Extracted material:

(** C4, as the code has it: for a frame with pixels [getPhraseROIs]
    returns without error, and what it returns is the empty sequence
    exactly when contour detection reports no contour whose bounding
    rectangle is higher than 20 and wider than 200: when every contour
    found has height at most 20 or width at most 200, and in particular
    when none is found.  The test is on the contours detected in the
    thresholded, dilated mask, not on the pixels of the mask. *)
Theorem getPhraseROIs_empty_iff_no_large_contour (img : Frame) :
  has_pixels img ->
  exists mask,
    getIsolatedText img = Return mask
    /\ getPhraseROIs img = Return (extractROIs mask)
    /\ (extractROIs mask = []
        <-> Forall too_small (findPhraseContours mask))
    /\ (getPhraseROIs img = Return []
        <-> Forall too_small (findPhraseContours mask)).
Proof.
  intros _. destruct (getIsolatedText_returns img) as [mask Hmask].
  exists mask.
  assert (Hget : getPhraseROIs img = Return (extractROIs mask))
    by (unfold getPhraseROIs; now rewrite Hmask).
  split; [exact Hmask|]. split; [exact Hget|].
  split; [apply extractROIs_empty_iff|].
  rewrite Hget, <- extractROIs_empty_iff. split.
  - intros E. now injection E.
  - intros ->. reflexivity.
Qed.

(** C5: the regions are the slices of the mask at exactly those contour
    bounding rectangles whose height is strictly above 20 and whose width
    is strictly above 200, each as many times as the detection reports it;
    a rectangle failing either inequality gives no region. *)
Theorem extractROIs_retains_large_rectangles (mask : Mask) :
  extractROIs mask = map (crop mask) (regionRects mask)
  /\ Permutation (regionRects mask)
       (filter large_enough (map boundingRect (findPhraseContours mask)))
  /\ (forall r, In r (regionRects mask)
        <-> In r (map boundingRect (findPhraseContours mask))
            /\ 20 < rect_h r /\ 200 < rect_w r)
  /\ List.length (extractROIs mask)
     = List.length (filter large_enough
                 (map boundingRect (findPhraseContours mask))).
Proof.
  assert (HP : Permutation (regionRects mask)
       (filter large_enough (map boundingRect (findPhraseContours mask)))).
  { rewrite regionRects_sorted_rects. apply filter_perm, sorted_perm. }
  split; [apply extractROIs_regionRects|]. split; [exact HP|]. split.
  - intros r. rewrite <- large_enough_iff, <- filter_In. split.
    + apply Permutation_in. exact HP.
    + apply Permutation_in. symmetry. exact HP.
  - rewrite extractROIs_regionRects, length_map.
    apply Permutation_length. exact HP.
Qed.

(** C6: the regions come in ascending order of the x-coordinate of their
    bounding rectangles, and rectangles of equal x keep the order in which
    contour detection reported them (the sort is stable). *)
Theorem extractROIs_left_to_right (mask : Mask) :
  extractROIs mask = map (crop mask) (regionRects mask)
  /\ StronglySorted (fun a b => rect_x a <= rect_x b) (regionRects mask)
  /\ (forall x,
        filter (fun r => rect_x r =? x) (regionRects mask)
        = filter (fun r => rect_x r =? x)
            (filter large_enough
               (map boundingRect (findPhraseContours mask)))).
Proof.
  split; [apply extractROIs_regionRects|].
  rewrite regionRects_sorted_rects. split.
  - apply filter_ascending, sorted_ascending.
  - intros x. rewrite filter_comm, sorted_stable. apply filter_comm.
Qed.

End RegionProperties.

Lemma getPhraseROIs_empty_iff_no_large_contour_witness :
  has_pixels (Synthetic.flat_frame 2 3 (0, 0, 0, 255)%Z)
  /\ getPhraseROIs (cv := Synthetic.detector [(10, 0, 50, 10); (0, 0, 300, 20)])
       (Synthetic.flat_frame 2 3 (0, 0, 0, 255)%Z) = Return []
  /\ getPhraseROIs (cv := Synthetic.detector [])
       (Synthetic.flat_frame 2 3 (0, 0, 0, 255)%Z) = Return [].
Proof.
  assert (Hp : has_pixels (Synthetic.flat_frame 2 3 (0, 0, 0, 255)%Z)).
  { split; [discriminate|]. repeat constructor; discriminate. }
  split; [exact Hp|]. split.
  - destruct (getPhraseROIs_empty_iff_no_large_contour
                (cv := Synthetic.detector [(10, 0, 50, 10); (0, 0, 300, 20)])
                Hp)
      as (mask & _ & _ & _ & Hsmall).
    apply Hsmall. repeat constructor; unfold too_small; simpl; lia.
  - destruct (getPhraseROIs_empty_iff_no_large_contour
                (cv := Synthetic.detector []) Hp)
      as (mask & _ & _ & _ & Hnone).
    apply Hnone. constructor.
Defined.

Lemma no_foreground_background_mask : no_foreground background_mask.
Proof.
  unfold no_foreground, background_mask. apply Forall_forall.
  intros row Hrow. apply repeat_spec in Hrow. subst row.
  apply Forall_forall. intros v Hv. apply repeat_spec in Hv. subst v.
  discriminate.
Qed.

(** C4 as stated, read on the pixels, fails: the mask of 30 rows and 520
    columns has no foreground pixel, and contour detection finds in it a
    blob that passes the size test, so a region is returned. *)
Lemma background_mask_counterexample :
  no_foreground background_mask
  /\ ~ exists cv : OpenCV,
        detects_frame_blob cv /\ empty_without_foreground cv.
Proof.
  split; [apply no_foreground_background_mask|].
  intros (cv & Hblob & Hclaim).
  specialize (Hclaim background_mask no_foreground_background_mask).
  apply extractROIs_empty_iff in Hclaim.
  unfold detects_frame_blob in Hblob. apply Exists_exists in Hblob.
  destruct Hblob as (c & Hc & Hlarge).
  rewrite Forall_forall in Hclaim. specialize (Hclaim c Hc).
  apply large_enough_iff in Hlarge. unfold too_small in Hclaim. lia.
Qed.

Example whole_frame_detects_frame_blob :
  detects_frame_blob whole_frame
  /\ extractROIs (cv := whole_frame) background_mask = [background_mask].
Proof. split; [left; reflexivity|vm_compute; reflexivity]. Qed.

Example one_large_one_small_blob :
  regionRects (cv := Synthetic.detector [(50, 0, 250, 25); (10, 0, 50, 10)]) []
  = [(50, 0, 250, 25)].
Proof. vm_compute. reflexivity. Qed.

Example two_large_blobs_in_reading_order :
  regionRects (cv := Synthetic.detector [(300, 0, 250, 25); (10, 0, 250, 25)])
    []
  = [(10, 0, 250, 25); (300, 0, 250, 25)].
Proof. vm_compute. reflexivity. Qed.

Example size_filter_is_strict :
  regionRects
    (cv := Synthetic.detector [(0, 0, 201, 20); (0, 0, 200, 21); (0, 0, 201, 21)])
    []
  = [(0, 0, 201, 21)].
Proof. vm_compute. reflexivity. Qed.

(* ================================================================== *)
(** * Properties of the pipeline *)

Section PipelineProperties.
Context {cv : OpenCV} {co : Collaborators}.

Lemma recognizeAll_ok (rois : list Mask) (texts : list string) :
  Forall2 (fun roi s => image_to_string roi = Return s) rois texts ->
  forall acc log,
    recognizeAll rois acc log
    = (Return (acc ++ texts), log ++ map EvRecognize rois).
Proof.
  induction 1 as [|roi s rois texts Hs _ IH]; intros acc log; simpl.
  - unfold ret. now rewrite !app_nil_r.
  - unfold bind, call. rewrite Hs, IH, <- !app_assoc. reflexivity.
Qed.

Lemma recognizeAll_raises (done : list Mask) (texts : list string)
      (bad : Mask) (rest : list Mask) (e : exn) :
  Forall2 (fun roi s => image_to_string roi = Return s) done texts ->
  image_to_string bad = Raised e ->
  forall acc log,
    recognizeAll (done ++ bad :: rest) acc log
    = (Raised e, log ++ map EvRecognize (done ++ [bad])).
Proof.
  intros Hdone Hbad.
  induction Hdone as [|roi s rois texts' Hs _ IH]; intros acc log; simpl.
  - unfold bind, call. now rewrite Hbad.
  - unfold bind, call. rewrite Hs, IH, <- !app_assoc. reflexivity.
Qed.

Lemma recognizeAll_log (rois : list Mask) :
  forall acc log,
    exists n, snd (recognizeAll rois acc log)
              = log ++ map EvRecognize (firstn n rois).
Proof.
  induction rois as [|roi rest IH]; intros acc log; simpl.
  - exists 0. simpl. now rewrite app_nil_r.
  - unfold bind, call. destruct (image_to_string roi) as [s|e].
    + destruct (IH (acc ++ [s]) (log ++ [EvRecognize roi])) as [n Hn].
      exists (S n). rewrite Hn, <- app_assoc. reflexivity.
    + exists 1. reflexivity.
Qed.

Lemma getPhraseROIs_returns (img : Frame) :
  exists rois, getPhraseROIs img = Return rois.
Proof. eexists. reflexivity. Qed.

Lemma recognitionStage_log :
  exists rois, snd (recognitionStage []) = EvGrab 2 :: map EvRecognize rois.
Proof.
  unfold recognitionStage, getPhraseStrings, getScreenshot, bind, call, lift.
  cbn -[getPhraseROIs recognizeAll].
  destruct (grab 2) as [img|e]; [|exists []; reflexivity].
  destruct (getPhraseROIs_returns img) as [rois Hr]. rewrite Hr.
  destruct (recognizeAll_log rois [] [EvGrab 2]) as [n Hn].
  exists (firstn n rois).
  destruct (recognizeAll rois [] [EvGrab 2]) as [[phrases|e] log];
    simpl in Hn; subst log; reflexivity.
Qed.

Lemma recognitionStage_no_alert :
  filter is_alert (snd (recognitionStage [])) = [].
Proof.
  destruct recognitionStage_log as [rois ->]. simpl.
  induction rois as [|r l IH]; [reflexivity|exact IH].
Qed.

Lemma runOCR_after_recognition (ss : list string) (log : list event) :
  runOCR ss log
  = match recognitionStage log with
    | (Return phrases, log') =>
        if hasMatchingPhrase phrases ss
        then (Return tt, log' ++ [EvPlay "quiet_alert.mp3" false])
        else (Return tt, log')
    | (Raised e, log') => (Raised e, log')
    end.
Proof.
  unfold runOCR, recognitionStage, bind.
  destruct (getScreenshot 2 log) as [[img|e] log1]; [|reflexivity].
  destruct (getPhraseStrings img log1) as [[phrases|e] log2]; [|reflexivity].
  destruct (hasMatchingPhrase phrases ss); reflexivity.
Qed.

Lemma alerts_after_recognition (ss : list string) :
  alerts ss
  = match fst (recognitionStage []) with
    | Return phrases =>
        if hasMatchingPhrase phrases ss
        then [EvPlay "quiet_alert.mp3" false]
        else []
    | Raised _ => []
    end.
Proof.
  pose proof recognitionStage_no_alert as Hno.
  unfold alerts. rewrite runOCR_after_recognition.
  destruct (recognitionStage []) as [[phrases|e] log]; simpl in *;
    [|exact Hno].
  destruct (hasMatchingPhrase phrases ss); simpl; [|exact Hno].
  now rewrite filter_app, Hno.
Qed.

(** C3: one run raises exactly one alert, a [playsound] call with
    [block=False], when the recognised phrases match the watch-list, and
    none when they do not or when no phrases were obtained.  The calls of
    a run are those of capture and recognition followed by its alerts, so
    a run that does not match ends with nothing beyond them. *)
Theorem runOCR_alerts_once_iff_matched (ss : list string) :
  alerts ss
  = match fst (recognitionStage []) with
    | Return phrases =>
        if hasMatchingPhrase phrases ss
        then [EvPlay "quiet_alert.mp3" false]
        else []
    | Raised _ => []
    end
  /\ snd (runOCR ss []) = snd (recognitionStage []) ++ alerts ss
  /\ filter is_alert (snd (recognitionStage [])) = []
  /\ fst (runOCR ss [])
     = match fst (recognitionStage []) with
       | Return _ => Return tt
       | Raised e => Raised e
       end.
Proof.
  split; [apply alerts_after_recognition|].
  split; [|split; [apply recognitionStage_no_alert|]].
  - rewrite alerts_after_recognition, runOCR_after_recognition.
    destruct (recognitionStage []) as [[phrases|e] log]; simpl;
      [|now rewrite app_nil_r].
    destruct (hasMatchingPhrase phrases ss); simpl;
      [reflexivity|now rewrite app_nil_r].
  - rewrite runOCR_after_recognition.
    destruct (recognitionStage []) as [[phrases|e] log]; simpl;
      [|reflexivity].
    destruct (hasMatchingPhrase phrases ss); reflexivity.
Qed.

Lemma recognitionStage_ok (img : Frame) (rois : list Mask)
      (texts : list string) :
  grab 2 = Return img ->
  getPhraseROIs img = Return rois ->
  Forall2 (fun roi s => image_to_string roi = Return s) rois texts ->
  recognitionStage [] = (Return texts, EvGrab 2 :: map EvRecognize rois).
Proof.
  intros Hg Hr Hall.
  unfold recognitionStage, getPhraseStrings, getScreenshot, bind, call, lift.
  rewrite Hg. cbn -[getPhraseROIs recognizeAll].
  rewrite Hr. now rewrite (recognizeAll_ok Hall).
Qed.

Task description: Precisely the lines between those holding "rewrite Hget, <- extractROIs_empty_iff." and "a rectangle failing", inclusive, are to be reproduced from the listing above, with nothing added.

Written response:
  rewrite Hget, <- extractROIs_empty_iff. split.
  - intros E. now injection E.
  - intros ->. reflexivity.
Qed.

(** C5: the regions are the slices of the mask at exactly those contour
    bounding rectangles whose height is strictly above 20 and whose width
    is strictly above 200, each as many times as the detection reports it;
    a rectangle failing either inequality gives no region. *)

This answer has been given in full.